[EXERCISE BRIEF]
From the top of the records below, return each line exactly, ending with the line that contains "and the position".

[RECORDED DATA]

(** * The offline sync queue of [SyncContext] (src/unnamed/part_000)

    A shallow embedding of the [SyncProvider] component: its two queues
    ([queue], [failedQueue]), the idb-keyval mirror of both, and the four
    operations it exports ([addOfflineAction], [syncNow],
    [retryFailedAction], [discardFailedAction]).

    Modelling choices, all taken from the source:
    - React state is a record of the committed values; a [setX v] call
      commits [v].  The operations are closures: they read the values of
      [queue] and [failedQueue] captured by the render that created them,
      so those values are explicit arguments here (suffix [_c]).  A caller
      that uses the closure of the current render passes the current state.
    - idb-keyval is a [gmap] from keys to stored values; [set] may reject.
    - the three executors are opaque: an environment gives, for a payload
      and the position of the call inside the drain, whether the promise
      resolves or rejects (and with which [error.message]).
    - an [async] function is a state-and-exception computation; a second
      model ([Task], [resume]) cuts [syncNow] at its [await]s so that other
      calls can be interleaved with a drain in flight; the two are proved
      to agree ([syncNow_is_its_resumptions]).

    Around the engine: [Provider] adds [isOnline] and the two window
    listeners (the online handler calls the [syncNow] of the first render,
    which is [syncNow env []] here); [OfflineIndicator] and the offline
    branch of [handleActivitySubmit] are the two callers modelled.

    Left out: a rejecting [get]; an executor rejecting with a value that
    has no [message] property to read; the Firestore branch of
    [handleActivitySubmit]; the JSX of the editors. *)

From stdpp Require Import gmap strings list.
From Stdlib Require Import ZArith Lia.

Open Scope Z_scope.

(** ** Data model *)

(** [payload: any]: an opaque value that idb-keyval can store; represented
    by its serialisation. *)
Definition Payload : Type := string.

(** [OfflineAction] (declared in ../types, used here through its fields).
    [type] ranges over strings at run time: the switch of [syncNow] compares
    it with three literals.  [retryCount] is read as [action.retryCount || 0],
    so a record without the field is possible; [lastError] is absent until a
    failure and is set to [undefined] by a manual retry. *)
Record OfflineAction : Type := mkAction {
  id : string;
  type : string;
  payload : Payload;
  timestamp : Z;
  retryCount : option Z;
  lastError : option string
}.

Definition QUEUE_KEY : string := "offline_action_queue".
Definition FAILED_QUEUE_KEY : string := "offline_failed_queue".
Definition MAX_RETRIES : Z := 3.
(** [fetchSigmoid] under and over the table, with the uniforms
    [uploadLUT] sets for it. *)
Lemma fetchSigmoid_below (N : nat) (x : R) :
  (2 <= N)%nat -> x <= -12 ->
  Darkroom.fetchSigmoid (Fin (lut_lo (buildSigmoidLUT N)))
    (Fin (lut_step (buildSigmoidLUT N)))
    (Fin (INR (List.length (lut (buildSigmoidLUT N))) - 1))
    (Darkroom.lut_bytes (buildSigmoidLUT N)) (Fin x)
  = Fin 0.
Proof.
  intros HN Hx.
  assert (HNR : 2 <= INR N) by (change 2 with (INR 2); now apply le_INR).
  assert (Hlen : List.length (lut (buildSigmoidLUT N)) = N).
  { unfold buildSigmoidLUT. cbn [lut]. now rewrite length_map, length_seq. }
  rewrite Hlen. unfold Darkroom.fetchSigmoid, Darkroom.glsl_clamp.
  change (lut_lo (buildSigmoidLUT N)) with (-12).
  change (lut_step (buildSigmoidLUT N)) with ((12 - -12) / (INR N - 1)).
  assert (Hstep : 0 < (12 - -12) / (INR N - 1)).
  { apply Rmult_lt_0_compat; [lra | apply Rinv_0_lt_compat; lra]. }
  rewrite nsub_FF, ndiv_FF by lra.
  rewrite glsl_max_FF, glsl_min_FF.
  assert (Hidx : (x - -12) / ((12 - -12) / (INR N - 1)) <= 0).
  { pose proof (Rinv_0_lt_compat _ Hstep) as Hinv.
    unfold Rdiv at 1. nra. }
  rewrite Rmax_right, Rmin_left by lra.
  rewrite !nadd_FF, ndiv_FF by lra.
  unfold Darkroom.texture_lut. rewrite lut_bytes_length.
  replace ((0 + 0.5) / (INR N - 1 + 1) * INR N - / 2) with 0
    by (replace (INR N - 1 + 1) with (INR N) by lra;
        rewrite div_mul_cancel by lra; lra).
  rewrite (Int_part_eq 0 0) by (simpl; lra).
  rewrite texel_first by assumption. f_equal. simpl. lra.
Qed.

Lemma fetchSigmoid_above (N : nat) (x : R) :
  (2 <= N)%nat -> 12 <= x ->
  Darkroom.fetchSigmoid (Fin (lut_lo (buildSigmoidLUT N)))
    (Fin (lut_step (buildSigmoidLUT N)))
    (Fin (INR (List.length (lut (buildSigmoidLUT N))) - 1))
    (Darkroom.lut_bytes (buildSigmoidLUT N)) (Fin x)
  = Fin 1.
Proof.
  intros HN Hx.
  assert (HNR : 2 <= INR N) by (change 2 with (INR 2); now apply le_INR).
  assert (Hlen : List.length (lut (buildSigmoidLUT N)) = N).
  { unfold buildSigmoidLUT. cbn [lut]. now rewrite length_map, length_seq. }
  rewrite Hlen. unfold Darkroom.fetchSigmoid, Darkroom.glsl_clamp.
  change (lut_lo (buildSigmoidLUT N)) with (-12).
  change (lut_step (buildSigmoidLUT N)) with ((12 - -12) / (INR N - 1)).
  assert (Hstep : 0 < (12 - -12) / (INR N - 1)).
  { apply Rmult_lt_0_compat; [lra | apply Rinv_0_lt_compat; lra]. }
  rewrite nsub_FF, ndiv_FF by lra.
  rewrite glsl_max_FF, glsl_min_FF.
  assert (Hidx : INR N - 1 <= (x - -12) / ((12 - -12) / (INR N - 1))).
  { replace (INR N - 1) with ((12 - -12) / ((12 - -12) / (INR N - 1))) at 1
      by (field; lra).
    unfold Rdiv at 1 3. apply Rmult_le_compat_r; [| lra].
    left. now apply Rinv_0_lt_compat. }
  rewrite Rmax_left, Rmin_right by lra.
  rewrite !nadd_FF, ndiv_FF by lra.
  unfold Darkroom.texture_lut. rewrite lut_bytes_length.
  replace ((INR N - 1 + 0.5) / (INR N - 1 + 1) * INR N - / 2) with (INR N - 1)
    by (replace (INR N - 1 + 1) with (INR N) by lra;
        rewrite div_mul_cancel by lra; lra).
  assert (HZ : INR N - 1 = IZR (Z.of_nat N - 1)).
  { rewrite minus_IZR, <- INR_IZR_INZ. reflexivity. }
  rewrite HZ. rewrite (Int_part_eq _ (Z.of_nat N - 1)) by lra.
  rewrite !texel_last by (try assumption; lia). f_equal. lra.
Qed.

[FINAL ANSWER]
(** * The offline sync queue of [SyncContext] (src/unnamed/part_000)

    A shallow embedding of the [SyncProvider] component: its two queues
    ([queue], [failedQueue]), the idb-keyval mirror of both, and the four
    operations it exports ([addOfflineAction], [syncNow],
    [retryFailedAction], [discardFailedAction]).

    Modelling choices, all taken from the source:
    - React state is a record of the committed values; a [setX v] call
      commits [v].  The operations are closures: they read the values of
      [queue] and [failedQueue] captured by the render that created them,
      so those values are explicit arguments here (suffix [_c]).  A caller
      that uses the closure of the current render passes the current state.
    - idb-keyval is a [gmap] from keys to stored values; [set] may reject.
    - the three executors are opaque: an environment gives, for a payload
      and the position of the call inside the drain, whether the promise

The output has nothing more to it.